Lasagne and sugar

numeracy leaders teachers Aug 10, 2023

Today I wanted to start by saying that I am a pseudo-vegetarian. Basically, this means if anyone asks, I say I am vegetarian, but I actually eat several meat dishes. In fact my favourite is beef lasagne!🤷‍♀️

You may be wondering, why I say I am vegetarian... basically because it is easier...

I dislike the taste of 'meat', I would never choose to eat a steak, chicken or salmon fillet. But I very happily eat a bowl of butter chicken or a big bowl of bolognaise (because I can't 'taste' the meat in these dishes).

This means, when I go out somewhere, instead of explaining this, it is easier to say I am vegetarian! Basically I know I will always like the vegetarian meal.
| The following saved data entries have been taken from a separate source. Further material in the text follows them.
(* ===== verification/MacData.v ===== *)
(** * Data requests: acknowledgement timeouts, packets from above, association *)

From S2P Require Import Prelude HList MacConst MacTypes MacUtil MacCsma MacTask MacHandlers.
From S2P Require Import MacGts MacSample MacProps MacTiming.

Open Scope string_scope.
Open Scope list_scope.
Open Scope Z_scope.

#[local] Opaque u8 u16 u32.

Section data.
Context `{MacEnv}.

(** ** Acknowledgement timeouts *)

(** A data frame has been sent directly and its acknowledgement is awaited. *)
Record awaiting_ack (s : Mac) (a : positive) (f : Frame) : Prop := {
  aa_task : mcps_data_request (taskP s) = true;
  aa_step : mcps_data_request_STEP (taskP s) = 3;
  aa_func : mcps_data_request_frFunc (taskP s) = "handleAck";
  aa_option : mcps_data_request_TxOption (taskP s) = DIRECT_TRANS;
  aa_pkt : txPkt (buf s) = Some a;
  aa_data : txData (buf s) = Some a;
  aa_frame : frames s !! a = Some f;
  aa_cmd : txBcnCmd (buf s) = None;
  aa_upper : txBcnCmdUpper (buf s) = None;
  aa_queue : queueModule s <> QWild;
  aa_retry : 0 <= numDataRetry (tx s) <= aMaxFrameRetries;
}.

(** The timeout reaches the machine of the data request. *)
Lemma wpe_ack_timeout E s a f (Q : unit -> Mac -> Prop) :
  awaiting_ack s a f ->
  wpe E (upd_tx (fun t => t<| numDataRetry ::= fun n => u8 (n + 1) |>);;
         s ← self;
         if numDataRetry (tx s) <=? aMaxFrameRetries then
           put_taskStep TP_MCPS_DATA_REQUEST 1;;
           put_taskFrFunc TP_MCPS_DATA_REQUEST "csmacaCallBack";;
           upd_tx (fun t => t<| waitDataAck := false |>);;
           csmacaResume
         else
           put_taskStatus TP_MCPS_DATA_REQUEST false;;
           upd_tx (fun t => t<| waitDataAck := false |>);;
           resetTRX;;
           taskFailed "d" mac_NO_ACK true) Q s ->
  wpe E handleAckTimeoutTimer Q s.
Proof.
  intros Ha HQ. unfold handleAckTimeoutTimer. apply wpe_bind, wpe_gets. cbv beta zeta.
  rewrite (aa_data _ _ _ Ha). cbn [is_set]. rewrite !orb_true_r. cbn [orb].
  change (dispatch phy_BUSY "handleAckTimeoutTimer") with (s ← self; dispatch_handleAckTimeoutTimer).
  apply wpe_bind, wpe_gets. unfold dispatch_handleAckTimeoutTimer. apply wpe_bind, wpe_gets. cbv beta zeta.
  rewrite (aa_pkt _ _ _ Ha), (aa_data _ _ _ Ha), bool_decide_eq_true_2 by done.
  apply wpe_bind. unfold task_waits. mrun. rewrite (aa_task _ _ _ Ha). cbv iota.
  mrun; [|by rewrite (aa_func _ _ _ Ha) in *].
  unfold FSM_MCPS_DATA_request. apply wpe_bind, wpe_gets. rewrite (aa_option _ _ _ Ha).
  unfold FSM_direct. apply wpe_bind. mrun. rewrite (aa_step _ _ _ Ha).
  change (3 =? 1) with false. change (3 =? 2) with false. change (3 =? 3) with true. cbv iota.
  apply wpe_bind, wpe_gets. apply wpe_bind. eapply wpe_ev_deref; [apply Ha|exists f; apply Ha|].
  rewrite bool_decide_eq_false_2 by done. exact HQ.
Qed.

(** The frame goes back to CSMA/CA. *)
Record retried (a : positive) (s s' : Mac) : Prop := {
  rt_count : numDataRetry (tx s') = numDataRetry (tx s) + 1;
  rt_wait : waitDataAck (tx s') = false;
  rt_task : mcps_data_request (taskP s') = true;
  rt_step : mcps_data_request_STEP (taskP s') = 1;
  rt_func : mcps_data_request_frFunc (taskP s') = "csmacaCallBack";
  rt_data : txData (buf s') = Some a;
  rt_csma : tmpCsmaca (buf s') = Some a /\ txCsmaca (buf s') = Some a;
  rt_frames : frames s' = frames s;
  rt_on : csma_goes_on (csma s') (tim s') (now s);
}.

(** The task ends: the frame is released and the next one asked for. *)
Record given_up (a : positive) (s s' : Mac) : Prop := {
  gu_task : mcps_data_request (taskP s') = false;
  gu_wait : waitDataAck (tx s') = false;
  gu_data : txData (buf s') = None;
  gu_frames : frames s' = delete a (frames s);
  gu_count : numTxDataFail (stats s') = numTxDataFail (stats s) + 1;
  gu_csma : csma s' = csma s;
  gu_out : out s' = out s ++ ToPhy_SET_TRX_STATE (resetTRX_state s)
                     :: (match queueModule s with QModule => [QueueRequest] | _ => [] end);
}.

Lemma wp_retry s a f :
  awaiting_ack s a f -> numDataRetry (tx s) < aMaxFrameRetries ->
  backoffStatus (csma s) <> 99 -> inTransmission (tx s) = false -> csma_ready s a f ->
  wp handleAckTimeoutTimer (fun _ s' => retried a s s') s.
Proof.
  intros Ha Hlt Hbs Htr Hr. pose proof Ha as [Htask _ _ _ Hpkt Hdata Hfr Hcmd Hup _ Hrt].
  eapply wpe_ack_timeout; [exact Ha|]. mrun. msimp. unfold aMaxFrameRetries in *. rewrite u8_small by lia.
  rewrite (proj2 (Z.leb_le _ _)) by lia. mrun. unfold csmacaResume. mrun. msimp.
  rewrite Hcmd, Hup, Hdata, Htr, (proj2 (Z.eqb_neq _ _) Hbs). cbn [negb andb is_set]. mrun.
  eapply wpe_deref; [done|exact Hfr|]. mrun. msimp.
  eapply (wp_csmacaStart a f).
  - destruct Hr as [? ? ? ? [[[] ? ? ? ? ? ? ? ? ?] ? ? ?]]. by split.
  - intros s' (Hs' & _ & Hgo). rewrite Hs'. split; msimp; try done. by rewrite u8_small by lia.
Qed.

Lemma wp_give_up s a f :
  awaiting_ack s a f -> numDataRetry (tx s) = aMaxFrameRetries ->
  wp handleAckTimeoutTimer (fun _ s' => given_up a s s') s.
Proof.
  intros Ha Heq. pose proof Ha as [Htask _ _ _ Hpkt Hdata Hfr Hcmd Hup Hq Hrt].
  eapply wpe_ack_timeout; [exact Ha|]. mrun. msimp. rewrite Heq. unfold aMaxFrameRetries in *. rewrite u8_small by lia.
  change (3 + 1 <=? 3) with false. cbv iota. mrun. unfold resetTRX. mrun. unfold taskFailed. cbn [Ascii.eqb Bool.eqb orb].
  mrun; msimp; [|by rewrite Hdata in *].
  eapply wpe_ev_deref; [exact Hdata|exists f; exact Hfr|]. mrun.
  eapply wpe_delete; [exact Hdata|exists f; exact Hfr|]. mrun. unfold MCPS_DATA_confirm. mrun; [|done].
  unfold csmacaResume. mrun. msimp. rewrite Hcmd, Hup. cbn [is_set andb].
  match goal with |- wpe _ (if ?c then _ else _) _ _ => destruct c end; mrun;
    unfold reqtIfIdle, reqtMsgFromIFq; mrun; try done; msimp; destruct (queueModule s) eqn:Hqm; try done; mrun;
    split; msimp; try done; try lia; rewrite ?Hqm; try done; by rewrite <- app_assoc.
Qed.

(** An acknowledgement timeout of a data frame.  Up to [aMaxFrameRetries]
    times the frame is sent again: the task goes back to its first step, the
    retry is counted and CSMA/CA starts anew for the same frame.  The next
    timeout ends the task: the frame is released and counted as failed, the
    radio goes to its idle state, CSMA/CA is left alone and the next packet is
    asked for. *)
Theorem ack_timeout s a f :
  awaiting_ack s a f ->
  (numDataRetry (tx s) < aMaxFrameRetries -> backoffStatus (csma s) <> 99 -> inTransmission (tx s) = false ->
     csma_ready s a f -> exists s', handleAckTimeoutTimer s = Ok (tt, s') /\ retried a s s')
  /\ (numDataRetry (tx s) = aMaxFrameRetries -> exists s', handleAckTimeoutTimer s = Ok (tt, s') /\ given_up a s s').
Proof.
  intros Ha. split.
  - intros Hlt Hbs Htr Hr. destruct (wp_ok _ _ _ (wp_retry s a f Ha Hlt Hbs Htr Hr)) as ([] & s' & ? & ?). by exists s'.
  - intros Heq. destruct (wp_ok _ _ _ (wp_give_up s a f Ha Heq)) as ([] & s' & ? & ?). by exists s'.
Qed.

(** ** Acknowledgements received *)

(** [k] acknowledges [f]: an intact ACK frame with its sequence number. *)
Record acknowledges (k f : Frame) : Prop := {
  kf_type : frmType (frmCtrl k) = Ieee802154_ACK;
  kf_kind : kind k = 0;
  kf_length : 0 < getByteLength k;
  kf_number : bdsn k = bdsn f;
}.

(** The data request is done. *)
Record completed (a : positive) (s s' : Mac) : Prop := {
  cp_task : mcps_data_request (taskP s') = false;
  cp_wait : waitDataAck (tx s') = false;
  cp_retry : numDataRetry (tx s') = 0;
  cp_timer : scheduled (tim s') MAC_ACK_TIMEOUT_TIMER = None;
  cp_data : txData (buf s') = None;
  cp_frames : frames s' = delete a (frames s);
  cp_count : numTxDataSucc (stats s') = numTxDataSucc (stats s) + 1;
  cp_acks : numRxAckPkt (stats s') = numRxAckPkt (stats s) + 1;
  cp_out : out s' = out s ++ ToPhy_SET_TRX_STATE (resetTRX_state s)
                     :: (match queueModule s with QModule => [QueueRequest] | _ => [] end);
}.

Lemma wpe_task_waits E g s (Q : bool -> Mac -> Prop) :
  mcps_data_request (taskP s) = true -> mcps_data_request_frFunc (taskP s) = g -> Q true s -> wpe E (task_waits g) Q s.
Proof. intros Ht Hf HQ. unfold task_waits. mrun. rewrite Ht. mrun. by rewrite Hf, String.eqb_refl. Qed.

Lemma wpe_resume_idle E s (Q : unit -> Mac -> Prop) :
  txBcnCmd (buf s) = None -> txBcnCmdUpper (buf s) = None -> txData (buf s) = None -> Q tt s ->
  wpe E csmacaResume Q s.
Proof.
  intros Hc Hu Hd HQ. unfold csmacaResume. mrun. rewrite Hc, Hu, Hd. cbn [is_set andb].
  match goal with |- wpe _ (if ?c then _ else _) _ _ => destruct c end; by mrun.
Qed.

(** The next packet is asked for when no request is pending. *)
Definition asked (s : Mac) : Mac :=
  s<| out ::= fun o => o ++ match queueModule s with QModule => [QueueRequest] | _ => [] end |>.

Lemma wpe_reqtIfIdle E s (Q : unit -> Mac -> Prop) :
  mcps_data_request (taskP s) = false -> queueModule s <> QWild -> Q tt (asked s) -> wpe E reqtIfIdle Q s.
Proof.
  intros Ht Hq HQ. unfold reqtIfIdle, reqtMsgFromIFq. mrun; [|by rewrite Ht in *].
  destruct (queueModule s) eqn:Hqm; [|mrun; unfold asked in HQ; by rewrite Hqm in HQ|done]. mrun.
  enough (asked s = s) as <- by done. unfold asked. rewrite Hqm. destruct s. unfold set_. msimp. by rewrite app_nil_r.
Qed.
But I can't guarantee I will like the meat option!

Many years ago, I remember going out for dinner with a couple of friends. I was very excited to see lasagne (my favourite dish) offered on the menu.
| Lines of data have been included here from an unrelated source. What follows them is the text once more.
(* ===== verification/Node.v ===== *)
(** * A host: network layer, interface queue and MAC

    The wiring of srwsn802154Host.ned and srwsn802154Nic.ned.  A packet the network
    layer sends goes to the queue, a packet of the queue to the MAC, a packet the MAC
    passes up to the network layer; each link delivers in order.  A request of the MAC is
    a call of the queue ([requestPacket]) while the MAC handles a message; it touches
    nothing of the MAC, and is carried out when the handler is done.  Below the MAC
    anything may happen: primitives, frames and timers arrive in any order.

    The queue is any first-in first-out one ([Fifo]). *)

From S2P Require Import Prelude HList MacConst MacTypes MacUtil MacCsma MacTask MacHandlers MacGts MacSample MacProps MacInv MacToken Queue QueueProps PingNet.

Open Scope string_scope.
Open Scope list_scope.
Open Scope Z_scope.

(** [hosts] has the MAC of the host, and those of the others.  The last two members
    record what happened: the packets the queue was given, and the packets the MAC
    was given. *)
#[projections(primitive)]
Record Node (Q : Type) := mkNode {
  net : Net;
  ifq : PassiveQueueBase item Q;
  hosts : World;
  toQueue : list item;
  toMac : list item;
  toNet : list cPacket;
  queued_log : list item;
  handed_log : list item;
}.
Arguments mkNode {Q}.
Arguments net {Q}.
Arguments ifq {Q}.
Arguments hosts {Q}.
Arguments toQueue {Q}.
Arguments toMac {Q}.
Arguments toNet {Q}.
Arguments queued_log {Q}.
Arguments handed_log {Q}.
#[export] Instance eta_Node {Q} : Eta (Node Q) := fun n => mkNode (net n) (ifq n) (hosts n) (toQueue n) (toMac n)
  (toNet n) (queued_log n) (handed_log n).

Ltac dsimp := cbn [set_ fst snd net ifq hosts toQueue toMac toNet queued_log handed_log] in *.

Section node.
Context `{MacEnv} {Q : Type} `{PassiveQueue item Q}.

(** ** The links *)

(** The queue works; what it sends out is on its way to the MAC. *)
Definition on_queue (f : PassiveQueueBase item Q -> PassiveQueueBase item Q) (n : Node Q) : Node Q :=
  let q := f (ifq n) in
  n<| ifq := q |><| toMac ::= fun l => l ++ drop (length (sent (ifq n))) (sent q) |>.

(** What the MAC said: requests are calls of the queue, packets go up, and the rest goes
    to the PHY. *)
Definition absorb (t : Z) (e : mevent) (n : Node Q) : Node Q :=
  match e with
  | QueueRequest => on_queue (requestPacket t) n
  | ToUpper p => n<| toNet ::= fun l => l ++ [p] |>
  | _ => n
  end.
Fixpoint absorb_all (t : Z) (l : list mevent) (n : Node Q) : Node Q :=
  match l with
  | [] => n
  | e :: l' => absorb_all t l' (absorb t e n)
  end.

(** The MAC works. *)
Definition on_mac (t : Z) (m : M World unit) (n : Node Q) : outcome (Node Q) :=
  match m ((hosts n)<| me ::= fun s => s<| out := [] |> |>) with
  | Ok (_, w) => Ok (absorb_all t (out (me w)) (n<| hosts := w |>))
  | Fault f => Fault f
  end.

Definition mac_message (t : Z) (m : message) (n : Node Q) : outcome (Node Q) :=
  on_mac t (MacHandlers.handleMessage m) (n<| hosts ::= fun w => w<| me ::= arrive t m |> |>).

(** The network layer works. *)
Definition on_net (t : Z) (lower : bool) (n : Node Q) : Node Q :=
  let (p, x) := net_handleMessage t lower (net n) in
  n<| net := x |><| toQueue ::= fun l => l ++ [p] |>.

(** ** Start *)

(** The modules start in the order of the NED files: network layer, queue, MAC. *)
Definition node_initialize (host : string) (nd : Ned) (q : Q) (w : World) : outcome (Node Q) :=
  on_mac 0 (own (MacHandlers.initialize 0 host nd))
    (mkNode (net_initialize 0 host (ned_isPANCoor nd)) (Queue.initialize q) w [] [] [] [] []).

(** ** Events *)

(** Calls of the MAC other than messages: its later stages, notifications, the methods
    the MACs of other hosts call. *)
Inductive mac_call : M Mac unit -> Prop :=
  | call_initialize stage host nd : stage <> 0 -> mac_call (MacHandlers.initialize stage host nd)
  | call_notification b d : mac_call (receiveChangeNotification b d)
  | call_associate a c : mac_call (_ ← associate_request_cmd a c; mret tt)
  | call_gts_request a l b : mac_call (_ ← gts_request_cmd a l b; mret tt).

Inductive node_step (n : Node Q) : Node Q -> Prop :=
  | ns_ping t :
      ping_timer (net n) = Some t -> node_step n (on_net t false (n<| net ::= fun x => x<| ping_timer := None |> |>))
  | ns_net t p l :
      toNet n = p :: l -> node_step n (on_net t true (n<| toNet := l |>))
  | ns_queue t p l :
      toQueue n = p :: l ->
      node_step n (on_queue (Queue.handleMessage t p) (n<| toQueue := l |><| queued_log ::= fun x => x ++ [p] |>))
  | ns_upper t p c l n' :
      toMac n = (p, c) :: l ->
      mac_message t (Upper p c) (n<| toMac := l |><| handed_log ::= fun x => x ++ [(p, c)] |>) = Ok n' -> node_step n n'
  | ns_below t m n' :
      taken_by m = 0 -> mac_message t m n = Ok n' -> node_step n n'
  | ns_call t m n' :
      mac_call m -> on_mac t (own m) n = Ok n' -> node_step n n'
  | ns_others o : node_step n (n<| hosts ::= fun w => w<| others := o |> |>).
End node.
When my lasagne dish arrived, I decided that it needed a little parmesan on the top, so I reached out and sprinkled some in on my food.

To my horror the container that I had picked up was the sugar rather than parmesan!

I couldn’t believe my stupidity! I had poured sugar all over my delicious lasagne.

Being the problem solver that I am… I decided to try to do my best to scrape the sugar off the top layer. But as I proceeded to eat it, I realised the problem ran a little deeper! All through the layers there was a very strange sweet taste. I wouldn't recommend trying it!

I know why meat and sugar are not served together too often!

Anyway, this 'incident' made me think of a maths classroom.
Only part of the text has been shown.